▶ [Source data]:
(** * Stonehenge: board, game state and minimax strategies

    A shallow embedding of [board.py], [stonehenge.py] and [strategy.py].

    Python objects that are shared and mutated are kept in explicit stores
    and addressed by index:
    - the [BoardNode]s of one board live in the board's [nodes] store; the
      layers, the label registry and the ley-lines hold indices into it, so
      marking a cell through the registry is seen by every ley-line;
    - [Board] and [StonehengeState] objects live in the [World]; a state
      holds the index of its board;
    - the [Tree] nodes of the iterative search live in a store that the
      work stack and the parents' [children] lists index.

    Methods that mutate their receiver return the receiver's new value
    next to their outcome; an outcome is a value, a raised Python
    exception, or the exhaustion of the fuel that bounds recursion and
    [while] loops. *)

From Stdlib Require Import ZArith QArith String Ascii Lia Bool Sorted.
From stdpp Require Import base list strings.

Open Scope string_scope.
Open Scope Z_scope.
Open Scope list_scope.

(** ** Outcomes *)

Inductive exn := KeyError | TypeError | ValueError | IndexError.

Inductive result (A : Type) :=
| Ok (a : A)
| Raise (e : exn)
| OutOfFuel.
Arguments Ok {A} a.
Arguments Raise {A} e.
Arguments OutOfFuel {A}.

Definition bind {A B} (m : result A) (f : A -> result B) : result B :=
  match m with
  | Ok a => f a
  | Raise e => Raise e
  | OutOfFuel => OutOfFuel
  end.

Notation "'do' x <- m ; k" := (bind m (fun x => k))
  (at level 10, x name, m at level 100, k at level 200).
Notation "'do' ' pat <- m ; k" :=
  (bind m (fun x => match x with pat => k end))
  (at level 10, pat pattern, m at level 100, k at level 200).

(** ** Python values and list primitives *)

(** [BoardNode.value] and the strategies' return value are
    [Union[int, str]]. *)
Inductive pyval :=
| VStr (s : string)
| VInt (n : Z).

Definition is_int (n : Z) (v : pyval) : bool :=
  match v with
  | VInt k => k =? n
  | VStr _ => false
  end.

(** [v == w] on these values: an integer never equals a string. *)
Definition pyval_eqb (v w : pyval) : bool :=
  match v, w with
  | VStr s, VStr s' => String.eqb s s'
  | VInt n, VInt n' => n =? n'
  | _, _ => false
  end.

(** [l[i]] with Python's negative indices. *)
Definition py_index {A} (l : list A) (i : Z) : result A :=
  let n := Z.of_nat (length l) in
  let k := if i <? 0 then i + n else i in
  if (0 <=? k) && (k <? n)
  then match l !! Z.to_nat k with Some a => Ok a | None => Raise IndexError end
  else Raise IndexError.

(** [max(l)]; [mx] is the maximum of two elements. *)
Definition py_max {A} (mx : A -> A -> A) (l : list A) : result A :=
  match l with
  | [] => Raise ValueError
  | x :: l' => Ok (foldl mx x l')
  end.

(** [s * n] on strings. *)
Fixpoint str_repeat (s : string) (n : nat) : string :=
  match n with
  | O => ""
  | S n' => s ++ str_repeat s n'
  end.

(** [range(a, b)] for naturals. *)
Definition range (a b : nat) : list nat := seq a (b - a).

(** A [dict] with string keys, in insertion order. *)
Fixpoint dict_get {V} (k : string) (d : list (string * V)) : option V :=
  match d with
  | [] => None
  | (k', v) :: d' => if String.eqb k k' then Some v else dict_get k d'
  end.

Fixpoint dict_set {V} (k : string) (v : V) (d : list (string * V))
  : list (string * V) :=
  match d with
  | [] => [(k, v)]
  | (k', v') :: d' =>
      if String.eqb k k' then (k', v) :: d' else (k', v') :: dict_set k v d'
  end.

(** ** BoardNode *)

Module BoardNode.

Record t := mk { value : pyval; child : option nat }.

(** [BoardNode()] *)
Definition init : t := mk (VStr "^") None.

Definition set_value (v : pyval) (self : t) : t := mk v (child self).
Definition set_child (c : option nat) (self : t) : t := mk (value self) c.

End BoardNode.

(** The object behind a node reference.  A reference held by a board
    always points into its store; the default is never read there. *)
Definition node_at (nodes : list BoardNode.t) (r : nat) : BoardNode.t :=
  default BoardNode.init (nodes !! r).

(** ** LeyLine *)

Module LeyLine.

Record t := mk { taken : option string; cells : list nat }.

(** [LeyLine(cells)] *)
Definition init (cells : list nat) : t := mk None cells.

(** The counting loop of [calculate_positions]. *)
Fixpoint count_cells (nodes : list BoardNode.t) (cells : list nat)
    (p1_number p2_number : Z) : Z * Z :=
  match cells with
  | [] => (p1_number, p2_number)
  | cell :: cells' =>
      let v := BoardNode.value (node_at nodes cell) in
      let p1_number := if is_int 1 v then p1_number + 1 else p1_number in
      let p2_number := if is_int 2 v then p2_number + 1 else p2_number in
      count_cells nodes cells' p1_number p2_number
  end.

(** [number >= 0.5 * len(cells)]: the product with the float [0.5] is
    exact, so the comparison is one of rationals. *)
Definition half_reached (number : Z) (len : nat) : bool :=
  Qle_bool ((1 # 2) * inject_Z (Z.of_nat len))%Q (inject_Z number).

Definition calculate_positions (nodes : list BoardNode.t) (self : t) : t :=
  match taken self with
  | None =>
      let '(p1_number, p2_number) := count_cells nodes (cells self) 0 0 in
      let self :=
        if half_reached p1_number (length (cells self))
        then mk (Some "p1") (cells self) else self in
      let self :=
        if half_reached p2_number (length (cells self))
        then mk (Some "p2") (cells self) else self in
      self
  | Some _ => self
  end.

(** The counting loop of [almost_owns]. *)
Fixpoint count_code (nodes : list BoardNode.t) (player_code : Z)
    (cells : list nat) (count : Z) : Z :=
  match cells with
  | [] => count
  | node :: cells' =>
      count_code nodes player_code cells'
        (if is_int player_code (BoardNode.value (node_at nodes node))
         then count + 1 else count)
  end.

(** [almost_owns(player)]; [//] is the floor division of integers. *)
Definition almost_owns (nodes : list BoardNode.t) (player : string) (self : t)
  : bool :=
  let player_code := if String.eqb player "p1" then 1 else 2 in
  let nodes_ := length (cells self) in
  let count := count_code nodes player_code (cells self) 0 in
  let count := if count / 1 =? count then count - 1 else count / 1 in
  half_reached count nodes_.

End LeyLine.

(** ** Board *)

Module Board.

(** [data] is the two-element list [[size, winner]]; [nodes] is the store
    of the board's [BoardNode] objects.  The registry maps a label to its
    node; the list of ley-lines that Python keeps next to the node is
    written by [generate_leys] and read by no method, and is left out. *)
Record t := mk {
  data_0 : Z;
  data_1 : option string;
  moves_history : list (string * string);
  nodes : list BoardNode.t;
  _content : list (list nat);
  node_reference : list (string * nat);
  upw_leys : list LeyLine.t;
  downw_leys : list LeyLine.t;
  horiz_leys : list LeyLine.t
}.
(** X10. Swapping the two sides of a pool swaps the two prices:
    [getPoolPrice] returns [[p, q]] for a pool and decimals exactly when
    it returns [[q, p]] for the pool and decimals with A and B exchanged. *)
Theorem getPoolPrice_mirrored
    (pool pool' : PoolState) (dA dB : Z) (w : World) (p q : Big.t) :
  reserveA pool' = reserveB pool -> reserveB pool' = reserveA pool ->
  (MaestroAdapter.getPoolPrice pool (Some dA) (Some dB) w = (Ok (p, q), w) <->
   MaestroAdapter.getPoolPrice pool' (Some dB) (Some dA) w = (Ok (q, p), w)).
Proof.
  intros HA HB. rewrite !getPoolPrice_supplied, HA, HB. split; intros H.
  - inversion H as [H1]. now rewrite (price_pair_mirror _ _ _ _ _ _ H1).
  - inversion H as [H1]. now rewrite (price_pair_mirror _ _ _ _ _ _ H1).
Qed.

(** X11. With decimals between 0 and 20, more of asset A at the same
    reserve of B never lowers the price A/B and never raises B/A. *)
Theorem getPoolPrice_monotone
    (pool pool' : PoolState) (dA dB : Z) (w : World) :
  0 < reserveA pool -> 0 < reserveB pool ->
  reserveA pool <= reserveA pool' -> reserveB pool' = reserveB pool ->
  0 <= dA <= 20 -> 0 <= dB <= 20 ->
  exists pAB pBA pAB' pBA',
    MaestroAdapter.getPoolPrice pool (Some dA) (Some dB) w
    = (Ok (pAB, pBA), w) /\
    MaestroAdapter.getPoolPrice pool' (Some dA) (Some dB) w
    = (Ok (pAB', pBA'), w) /\
    (pAB <= pAB')%Q /\ (pBA' <= pBA)%Q.
Proof.
  intros HA HB Hle HB' HdA HdB.
  assert (HA' : 0 < reserveA pool') by lia.
  rewrite !getPoolPrice_supplied, HB'.
  rewrite !price_pair_in_range by assumption.
  pose proof (exact_adjusted_pos _ dA HA) as Hx.
  pose proof (exact_adjusted_pos _ dA HA') as Hx'.
  pose proof (exact_adjusted_pos _ dB HB) as Hy.
  pose proof (round_exact_adjusted _ dA HA HdA) as Ex.
  pose proof (round_exact_adjusted _ dA HA' HdA) as Ex'.
  pose proof (round_exact_adjusted _ dB HB HdB) as Ey.
  assert (Hxx' : (exact_adjusted (reserveA pool) dA
                  <= exact_adjusted (reserveA pool') dA)%Q).
  { unfold exact_adjusted. pose proof (ten_power_pos dA) as Hp.
    unfold Big.of_Z in Hp. apply Qmult_le_compat_r.
    - now rewrite <- Zle_Qle.
    - apply Qlt_le_weak, Qinv_lt_0_compat, Hp. }
  set (x := exact_adjusted (reserveA pool) dA) in *.
  set (x' := exact_adjusted (reserveA pool') dA) in *.
  set (y := exact_adjusted (reserveB pool) dB) in *.
  eexists. eexists. eexists. eexists.
  split; [reflexivity |]. split; [reflexivity |].
  assert (Hiy : (0 < / y)%Q) by (now apply Qinv_lt_0_compat).
  assert (Hix : (0 < / x)%Q) by (now apply Qinv_lt_0_compat).
  assert (Hix' : (0 < / x')%Q) by (now apply Qinv_lt_0_compat).
  split.
  - apply round_le.
    + apply Qlt_shift_div_l; lra.
    + rewrite Ex, Ex', Ey. unfold Qdiv. apply Qmult_le_compat_r; lra.
  - apply round_le.
    + apply Qlt_shift_div_l; lra.
    + rewrite Ex, Ex', Ey. unfold Qdiv.
      assert (Hinv : (/ x' <= / x)%Q).
      { apply Qle_shift_inv_l; [exact Hx |].
        assert (E : (/ x' * x == x / x')%Q) by (field; lra).
        rewrite E. apply Qle_shift_div_r; lra. }
      rewrite (Qmult_comm y (/ x')), (Qmult_comm y (/ x)).
      apply Qmult_le_compat_r; lra.
Qed.

(** X12. With decimals between 0 and 20 the prices depend on the ratio
    of the adjusted reserves only: two pools with the same ratio get the
    same pair, digit for digit. *)
Theorem getPoolPrice_depends_on_ratio
    (pool pool' : PoolState) (dA dB dA' dB' : Z) (w : World) :
  0 < reserveA pool -> 0 < reserveB pool ->
  0 < reserveA pool' -> 0 < reserveB pool' ->
  0 <= dA <= 20 -> 0 <= dB <= 20 -> 0 <= dA' <= 20 -> 0 <= dB' <= 20 ->
  (exact_adjusted (reserveA pool) dA / exact_adjusted (reserveB pool) dB
   == exact_adjusted (reserveA pool') dA'
      / exact_adjusted (reserveB pool') dB')%Q ->
  MaestroAdapter.getPoolPrice pool (Some dA) (Some dB) w
  = MaestroAdapter.getPoolPrice pool' (Some dA') (Some dB') w.
Proof.
  intros HA HB HA' HB' HdA HdB HdA' HdB' Hratio.
  rewrite !getPoolPrice_supplied, !price_pair_in_range by assumption.
  pose proof (exact_adjusted_pos _ dA HA) as Hx.
  pose proof (exact_adjusted_pos _ dB HB) as Hy.
  pose proof (exact_adjusted_pos _ dA' HA') as Hx'.
  pose proof (exact_adjusted_pos _ dB' HB') as Hy'.
  pose proof (round_exact_adjusted _ dA HA HdA) as Ex.
  pose proof (round_exact_adjusted _ dB HB HdB) as Ey.
  pose proof (round_exact_adjusted _ dA' HA' HdA') as Ex'.
  pose proof (round_exact_adjusted _ dB' HB' HdB') as Ey'.
  set (x := exact_adjusted (reserveA pool) dA) in *.
  set (y := exact_adjusted (reserveB pool) dB) in *.
  set (x' := exact_adjusted (reserveA pool') dA') in *.
  set (y' := exact_adjusted (reserveB pool') dB') in *.
  assert (Hinv : (y / x == y' / x')%Q).
  { assert (E1 : (y / x == / (x / y))%Q) by (field; split; lra).
    assert (E2 : (y' / x' == / (x' / y'))%Q) by (field; split; lra).
    now rewrite E1, E2, Hratio. }
  assert (E1 : Big.round (Big.round x / Big.round y)
               = Big.round (Big.round x' / Big.round y'))
    by (apply round_comp; now rewrite Ex, Ey, Ex', Ey').
  assert (E2 : Big.round (Big.round y / Big.round x)
               = Big.round (Big.round y' / Big.round x'))
    by (apply round_comp; now rewrite Ex, Ey, Ex', Ey').
  now rewrite E1, E2.
Qed.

▶ [Required work]: Repeat exactly, please, each line from the beginning of the data through the line with "marking a cell" in it, and only those lines.

▶ [Written response]:
(** * Stonehenge: board, game state and minimax strategies

    A shallow embedding of [board.py], [stonehenge.py] and [strategy.py].

    Python objects that are shared and mutated are kept in explicit stores
    and addressed by index:
    - the [BoardNode]s of one board live in the board's [nodes] store; the
      layers, the label registry and the ley-lines hold indices into it, so
      marking a cell through the registry is seen by every ley-line;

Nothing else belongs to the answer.